When a patient is initially knocked unconscious due to a concussive head injury that results in a linear skull fracture affecting the main meningeal artery or one of its branches, a lucid period might develop.
Why is EDH a Biconvex?
On a CT scan, the vast majority of EDHs may be distinguished. This condition is distinguished by a biconvex or lens-shaped mass on brain CT scan, which is caused by the restricted capacity of blood to expand inside the fixed connection of the dura to the cranial sutures within the dura mater. EDHs do not cross suture lines in any way.
What vessel is ruptured subdural hematoma?
The meninges’ primary function is to cover and protect the brain and spinal cord. You have a subdural hematoma if a blood vessel in your brain has been damaged, most usually in a vein, and blood is spilling out of the injured vessel into the area under the dura mater membrane layer.
What vessels affect subdural hematoma?
What are the causes of subdural hemorrhages? In the subdural space (the space between the skull and the brain), a blood artery is injured, resulting in a subdural haematoma (blood pooling). As the blood artery ruptures, it causes the creation of a blood clot (haematoma), which puts pressure on the brain and causes it to get damaged.
Where are bridging veins?
In the subarachnoid area, there are veins that penetrate the dura mater and empty into the dural venous sinuses, which are veins that drain into the spinal canal.
Does epidural hematoma cross the midline?

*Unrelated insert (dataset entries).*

Lemma final_spec ctx m :
  repr ctx m -> blen m < 2 ^ 61 -> SHA1Final ctx = Some (Spec.sha1 m).
Proof.
  intros H Hm. unfold SHA1Final. rewrite (finalcount_repr ctx m) by done.
  destruct (update_repr ctx m [0x80] H) as (c1 & E1 & H1); [repeat constructor; done|done|].
  change (blen [0x80]) with 1 in E1. rewrite E1. cbn [mbind option_bind].
  destruct (pad_loop_repr 65 c1 _ H1) as (c2 & E2 & H2); [zlia|].
  rewrite E2. cbn [mbind option_bind].
  destruct (update_repr c2 _ (be_bytes 8 (8 * blen m)) H2) as (c3 & E3 & H3);
    [auto with words|done|].
  rewrite blen_be_bytes in E3. change (Z.of_nat 8) with 8 in E3. rewrite E3. cbn [mbind option_bind].
  rewrite digest_of_state. unfold Spec.sha1. do 2 f_equal.
  rewrite (r_state _ _ H3).
  replace (_ ++ be_bytes 8 _) with (Spec.pad m); [done|].
  unfold Spec.pad. rewrite blen_app. change (blen [0x80]) with 1.
  replace (56 - (blen m + 1)) with (55 - blen m) by lia. by rewrite <- !app_assoc.
Qed.

Lemma bytewise_repr ctx m d :
  repr ctx m -> Forall is_byte d ->
  exists ctx', update_bytewise ctx d = Some ctx' /\ repr ctx' (m ++ d).
Proof.
  intros H Hd. revert ctx m H. induction Hd as [|b d Hb Hd IH]; intros ctx m H.
  - exists ctx. by rewrite app_nil_r.
  - destruct (update_repr ctx m [b] H) as (c1 & E1 & H1); [by apply Forall_singleton|done|].
    change (blen [b]) with 1 in E1. cbn [update_bytewise]. rewrite E1.
    cbn [mbind option_bind]. destruct (IH c1 _ H1) as (c2 & E2 & H2).
    exists c2. split; [done|]. by rewrite <- app_assoc in H2.
Qed.
(** [ebitmap_contains] decides inclusion and [ebitmap_match_any] decides
    whether two sets meet. *)
Theorem ebitmap_tests e1 e2 :
  wf e1 -> wf e2 ->
  (ebitmap_contains e1 e2 = 1 <-> (forall i, bits e2 i = true -> bits e1 i = true)) /\
  (ebitmap_match_any e1 e2 = 1 <-> (exists i, bits e1 i = true /\ bits e2 i = true)).
Proof.
  intros H1 H2. split; [by apply contains_spec|].
  destruct H1 as [H1 _], H2 as [H2 _]. by apply (match_any_loop_spec _ _ 0).
Qed.

Lemma ebitmap_tests_witness :
  ebitmap_match_any sample (Ebitmap [Node 128 5] 192) = 1.
Proof.
  apply (ebitmap_tests sample (Ebitmap [Node 128 5] 192));
    [exact sample_wf|vm_compute; intuition congruence|].
  exists 128. split; reflexivity.
Defined.

(** Enumeration and counting: the positive-bit loop terminates and visits
    the bits of the set in increasing order, [ebitmap_cardinality] is their
    number, and the Hamming distance is the size of the symmetric
    difference. *)
Theorem ebitmap_enumeration e1 e2 :
  wf e1 -> wf e2 ->
  ebitmap_for_each_positive_bit e1 = Some (elements e1) /\
  (forall i, In i (elements e1) <-> bits e1 i = true) /\
  ebitmap_cardinality e1 = blen (elements e1) /\
  exists e, (forall i, bits e i = xorb (bits e1 i) (bits e2 i)) /\ wf e /\
    ebitmap_hamming_distance e1 e2 = blen (elements e).
Proof.
  intros H1 H2. split; [by apply for_each_spec|]. split; [intros i; by apply elem_of_elements|].
  split; [by apply cardinality_spec|].
  destruct (xor_wf e1 e2 H1 H2) as (e & E & W & B). exists e. split; [done|]. split; [done|].
  unfold ebitmap_hamming_distance. rewrite cmp_eq. case_decide as He; cbn.
  - subst e2. replace e with ebitmap_init; [done|]. apply wf_ext; try done.
    intros i. rewrite B. by destruct (bits e1 i).
  - rewrite E. cbn. by apply cardinality_spec.
Qed.

Lemma ebitmap_enumeration_witness :
  ebitmap_for_each_positive_bit sample = Some [1; 2; 128] /\ ebitmap_cardinality sample = 3.
Proof.
  destruct (ebitmap_enumeration sample sample sample_wf sample_wf) as (E & _ & C & _).
  rewrite E, C. split; vm_compute; reflexivity.
Defined.

(** Round trip: what [ebitmap_write] stores, [ebitmap_read] returns, with
    the rest of the file untouched. *)
Theorem ebitmap_read_write e d cap rest :
  wf e -> 12 + 12 * blen (node e) <= cap ->
  exists w cap', ebitmap_write e (PolicyFile PF_USE_MEMORY d cap)
      = (POLICYDB_SUCCESS, PolicyFile PF_USE_MEMORY (d ++ w) cap') /\
    ebitmap_read (w ++ rest) = inr (e, rest).
Proof.
  intros H Hc. exists (enc e), (cap - blen (enc e)). split.
  - apply write_spec; [done|]. by rewrite blen_enc.
  - by apply read_write_spec.
Qed.

Lemma ebitmap_read_write_witness :
  exists w cap', ebitmap_write sample (PolicyFile PF_USE_MEMORY [] 64)
      = (POLICYDB_SUCCESS, PolicyFile PF_USE_MEMORY ([] ++ w) cap') /\
    ebitmap_read (w ++ [1; 2]) = inr (sample, [1; 2]).
Proof. apply (ebitmap_read_write sample [] 64 [1; 2] sample_wf). discriminate. Defined.

(** Whatever the bytes of the file, a bitmap that [ebitmap_read] accepts is
    well formed. *)
Theorem ebitmap_read_wf fp e rest :
  Forall is_byte fp -> ebitmap_read fp = inr (e, rest) -> wf e.
Proof. apply read_wf. Qed.

Lemma ebitmap_read_wf_witness : wf (Ebitmap [Node 64 1] 128).
Proof.
  apply (ebitmap_read_wf
    ([64; 0; 0; 0] ++ [128; 0; 0; 0] ++ [1; 0; 0; 0] ++ [64; 0; 0; 0]
       ++ [1; 0; 0; 0; 0; 0; 0; 0]) _ []).
  - repeat (apply Forall_cons; split; [split; [discriminate|reflexivity]|]). apply Forall_nil_2.
  - reflexivity.
Defined.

They do not cross the midline at any point. The inside side of an SDH is typically concave, with the concave side towards the brain (epidural hematomas are convex on the inward side).
What is the difference between extradural and subdural hematoma?

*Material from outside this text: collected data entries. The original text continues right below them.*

(* ===== verification/Boot.v ===== *)
(** Android boot images (boot.c, boot.h): the packed header, the validity
    checks, the section layout computed by [bxxt_boot_init1], the search for
    appended device trees, and the SHA-1 signature.

    An image is the memory [mm] it is mapped in; the [void*] fields of the
    struct that point into it are offsets from its start.  A function is
    [None] where the C code divides by zero or touches memory outside the
    mapping or outside an array. *)
From S2P Require Import Prelude Stdio Posix Util Sha1.

Definition BXXT_SUCCESS := 0.
Definition BXXT_FAILED := -25.

(** ** The header *)

Definition BOOT_MAGIC := str "ANDROID!".
Definition BOOT_MAGIC_SIZE := 8.
Definition BOOT_NAME_SIZE := 16.
Definition BOOT_ARGS_SIZE := 512.
Definition BOOT_EXTRA_ARGS_SIZE := 1024.
Definition BOOT_MAX_DTB := 255.

Record boot_img_hdr := Hdr {
  magic : bytes;
  hdr_kernel_size : Z; kernel_addr : Z;
  hdr_ramdisk_size : Z; ramdisk_addr : Z;
  hdr_second_size : Z; second_addr : Z;
  tags_addr : Z; hdr_page_size : Z; header_version : Z; os_version : Z;
  name : bytes; cmdline : bytes; id : bytes; extra_cmdline : bytes;
  hdr_recovery_dtbo_size : Z; recovery_dtbo_offset : Z;
  header_size : Z; hdr_dtb_size : Z; dtb_addr : Z
}.

(** The struct is packed: its memory is the fields in order. *)
Definition hdr_fields (h : boot_img_hdr) : list bytes :=
  [ magic h;
    le_bytes 4 (hdr_kernel_size h); le_bytes 4 (kernel_addr h);
    le_bytes 4 (hdr_ramdisk_size h); le_bytes 4 (ramdisk_addr h);
    le_bytes 4 (hdr_second_size h); le_bytes 4 (second_addr h);
    le_bytes 4 (tags_addr h); le_bytes 4 (hdr_page_size h);
    le_bytes 4 (header_version h); le_bytes 4 (os_version h);
    name h; cmdline h; id h; extra_cmdline h;
    le_bytes 4 (hdr_recovery_dtbo_size h); le_bytes 8 (recovery_dtbo_offset h);
    le_bytes 4 (header_size h); le_bytes 4 (hdr_dtb_size h); le_bytes 8 (dtb_addr h) ].

Definition hdr_widths : list nat :=
  [8; 4; 4; 4; 4; 4; 4; 4; 4; 4; 4; 16; 512; 32; 1024; 4; 8; 4; 4; 8]%nat.

Definition hdr_bytes (h : boot_img_hdr) : bytes := concat (hdr_fields h).
Definition sizeof_hdr := 1660.

Fixpoint split_fields (ws : list nat) (m : bytes) : list bytes :=
  match ws with
  | [] => []
  | w :: ws => take w m :: split_fields ws (drop w m)
  end.

Definition hdr_of_fields (fs : list bytes) : option boot_img_hdr :=
  match fs with
  | [m; ks; ka; rs; ra; ss; sa; ta; ps; hv; ov; nm; cl; i; ec; ds; d_o; hs; dts; da] =>
      Some (Hdr m (le_val ks) (le_val ka) (le_val rs) (le_val ra) (le_val ss) (le_val sa)
              (le_val ta) (le_val ps) (le_val hv) (le_val ov) nm cl i ec
              (le_val ds) (le_val d_o) (le_val hs) (le_val dts) (le_val da))
  | _ => None
  end.

(** [memcpy(&b->hdr, ptr, sizeof(b->hdr))]. *)
Definition read_hdr (mm : bytes) : option boot_img_hdr :=
  d ← mread mm 0 sizeof_hdr; hdr_of_fields (split_fields hdr_widths d).

(** ** The image descriptor *)

Record bxxt_boot := Boot {
  hdr : boot_img_hdr;
  kernel_dtb : list (Z * Z);     (* offset and size of each entry *)
  dtb : list (Z * Z);
  mm : option bytes;
  version : Z; page_size : Z; kernel_compression : Z;
  kernel_size : Z; mm_kernel_ptr : Z;
  ramdisk_size : Z; mm_ramdisk_ptr : Z;
  second_size : Z; mm_second_ptr : Z;
  recovery_dtbo_size : Z; mm_recovery_dtbo_ptr : Z;
  dtb_size : Z; mm_dtb_ptr : Z;
  pad_size : Z; mm_pad_ptr : Z
}.

Definition hdr_zero : boot_img_hdr :=
  Hdr (zeros 8) 0 0 0 0 0 0 0 0 0 0 (zeros 16) (zeros 512) (zeros 32) (zeros 1024) 0 0 0 0 0.

Definition bxxt_boot_new : bxxt_boot :=
  Boot hdr_zero [] [] None 0 0 0 0 0 0 0 0 0 0 0 0 0 0 0.

Definition with_hdr (b : bxxt_boot) (h : boot_img_hdr) : bxxt_boot :=
  Boot h (kernel_dtb b) (dtb b) (mm b) (version b) (page_size b)
    (kernel_compression b) (kernel_size b) (mm_kernel_ptr b) (ramdisk_size b) (mm_ramdisk_ptr b)
    (second_size b) (mm_second_ptr b) (recovery_dtbo_size b) (mm_recovery_dtbo_ptr b)
    (dtb_size b) (mm_dtb_ptr b) (pad_size b) (mm_pad_ptr b).

Definition with_dtbs (b : bxxt_boot) (k d : list (Z * Z)) : bxxt_boot :=
  Boot (hdr b) k d (mm b) (version b) (page_size b)
    (kernel_compression b) (kernel_size b) (mm_kernel_ptr b) (ramdisk_size b) (mm_ramdisk_ptr b)
    (second_size b) (mm_second_ptr b) (recovery_dtbo_size b) (mm_recovery_dtbo_ptr b)
    (dtb_size b) (mm_dtb_ptr b) (pad_size b) (mm_pad_ptr b).

Definition bxxt_boot_img_version_check (h : boot_img_hdr) : Z :=
  if negb (bool_decide (magic h = BOOT_MAGIC)) then BXXT_FAILED
  else if header_version h <=? 2 then BXXT_SUCCESS else BXXT_FAILED.

Definition bxxt_boot_img_base_check (h : boot_img_hdr) : Z :=
  if hdr_page_size h =? 0 then BXXT_FAILED
  else if hdr_kernel_size h =? 0 then BXXT_FAILED
  else if 0x4000000 <? hdr_ramdisk_size h then BXXT_FAILED
  else if 0x4000000 <? hdr_kernel_size h then BXXT_FAILED
  else if 0xffff <? hdr_page_size h then BXXT_FAILED
  else BXXT_SUCCESS.

Definition KERNEL_COMPRESSION_NONE := 0.
Definition KERNEL_COMPRESSION_GZIP := 1.
Definition KERNEL_COMPRESSION_LZMA := 3.

Definition bxxt_boot_detect_kernel_compression (mm : bytes) (mm_kernel_ptr : Z) : option Z :=
  d ← mread mm mm_kernel_ptr 2;
  let v := le_val d in
  Some (if (v =? 0x8b1f) || (v =? 0x9e1f) then KERNEL_COMPRESSION_GZIP
        else if v =? 0x005d then KERNEL_COMPRESSION_LZMA
        else KERNEL_COMPRESSION_NONE).

(** ** Device trees appended to a section *)

Definition FDT_MAGIC_bytes : bytes := [0xd0; 0x0d; 0xfe; 0xed].

(** How far the search has come: it has returned; it reads outside the image; it
    writes behind the last entry of the table; or it is still going on after the
    rounds it was given. *)
Inductive dtb_search :=
  | DtbFound (dtb : list (Z * Z))
  | OutsideImage
  | TableFull (dtb : list (Z * Z))
  | Searching (dtb : list (Z * Z)).

(** [base] and [end] are pointers; [size] is a [uint32_t].  [dtb] has
    [BOOT_MAX_DTB] entries. *)
Fixpoint parse_dtb_loop (fuel : nat) (mm : bytes) (stop base : Z) (acc : list (Z * Z)) : dtb_search :=
  match fuel with
  | O => Searching acc
  | S fuel =>
      let size := u32 (stop - base) in
      if size =? 0 then DtbFound acc
      else
        match memmem mm base size FDT_MAGIC_bytes with
        | None => OutsideImage
        | Some None => DtbFound acc
        | Some (Some knldtb_ptr) =>
            match mread mm (knldtb_ptr + 4) 4, mread mm (knldtb_ptr + 20) 4 with
            | Some totalsize, Some ver =>
                let size := be_val totalsize in
                if BOOT_MAX_DTB <=? blen acc then TableFull acc
                else parse_dtb_loop fuel mm stop (knldtb_ptr + size) (acc ++ [(knldtb_ptr, size)])
            | _, _ => OutsideImage
            end
        end
  end.

(** Every round adds an entry, and the array has 255: 256 rounds are enough. *)
Definition bxxt_boot_parse_dtb_sections (mm : bytes) (ptr total : Z) : option (list (Z * Z)) :=
  match parse_dtb_loop 256 mm (ptr + total) ptr [] with DtbFound dtb => Some dtb | _ => None end.

(** ** The signature *)

Definition update_mem (ctx : SHA1_CTX) (mm : bytes) (off len : Z) : option SHA1_CTX :=
  d ← mread mm off len; SHA1Update ctx d len.

Definition update_word (ctx : SHA1_CTX) (n : Z) : option SHA1_CTX := SHA1Update ctx (le_bytes 4 n) 4.

Definition bxxt_boot_img_signature (junk : bytes) (b : bxxt_boot) : option bytes :=
  m ← mm b;
  let ctx := SHA1Init junk in
  ctx ← update_mem ctx m (mm_kernel_ptr b) (kernel_size b);
  ctx ← update_word ctx (kernel_size b);
  ctx ← update_mem ctx m (mm_ramdisk_ptr b) (ramdisk_size b);
  ctx ← update_word ctx (ramdisk_size b);
  ctx ← (if 0 <? second_size b then update_mem ctx m (mm_second_ptr b) (second_size b)
         else Some ctx);
  ctx ← update_word ctx (second_size b);
  ctx ← (if 0 <? version b then
           ctx ← (if 0 <? recovery_dtbo_size b
                  then update_mem ctx m (mm_recovery_dtbo_ptr b) (recovery_dtbo_size b)
                  else Some ctx);
           update_word ctx (recovery_dtbo_size b)
         else Some ctx);
  ctx ← (if 1 <? version b then
           ctx ← (if 0 <? dtb_size b then update_mem ctx m (mm_dtb_ptr b) (dtb_size b)
                  else Some ctx);
           update_word ctx (dtb_size b)
         else Some ctx);
  d ← SHA1Final ctx;
  Some (d ++ zeros 12).

(** The comparison reads one [uint64_t] of each. *)
Definition bxxt_boot_img_compat_check (junk : bytes) (force_no_compat_check : bool)
    (b : bxxt_boot) : option Z :=
  if force_no_compat_check then Some BXXT_SUCCESS
  else
    sha1sum ← bxxt_boot_img_signature junk b;
    Some (if bool_decide (take 8 sha1sum = take 8 (id (hdr b)))
          then BXXT_SUCCESS else BXXT_FAILED).

(** ** Layout *)

(** [((bs + ps - 1)/ps)*ps] on [uint32_t]; the division traps on zero. *)
Definition B_ps (ps bs : Z) : option Z :=
  if ps =? 0 then None else Some (u32 (u32 (bs + ps - 1) / ps * ps)).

Extradural haematoma (EDH) is a blood clot that forms on the outside of the brain’s natural covering (the ‘dura mater’), whereas acute subdural haematoma (ASDH) is a blood clot that forms on the inner surface of the dura mater and appears within the first few days after a traumatic brain injury (such as a concussion).
Why is mannitol contraindicated in EDH?
Mannitol has been shown to pass through and accumulate in the brain, creating a reverse osmotic shift or rebound effect and elevating brain osmolarity, resulting in an increase in intracranial pressure (ICP). Patient’s with traumatic brain injury (TBI) and renal failure should not be given mannitol because of the danger of pulmonary edema and heart failure.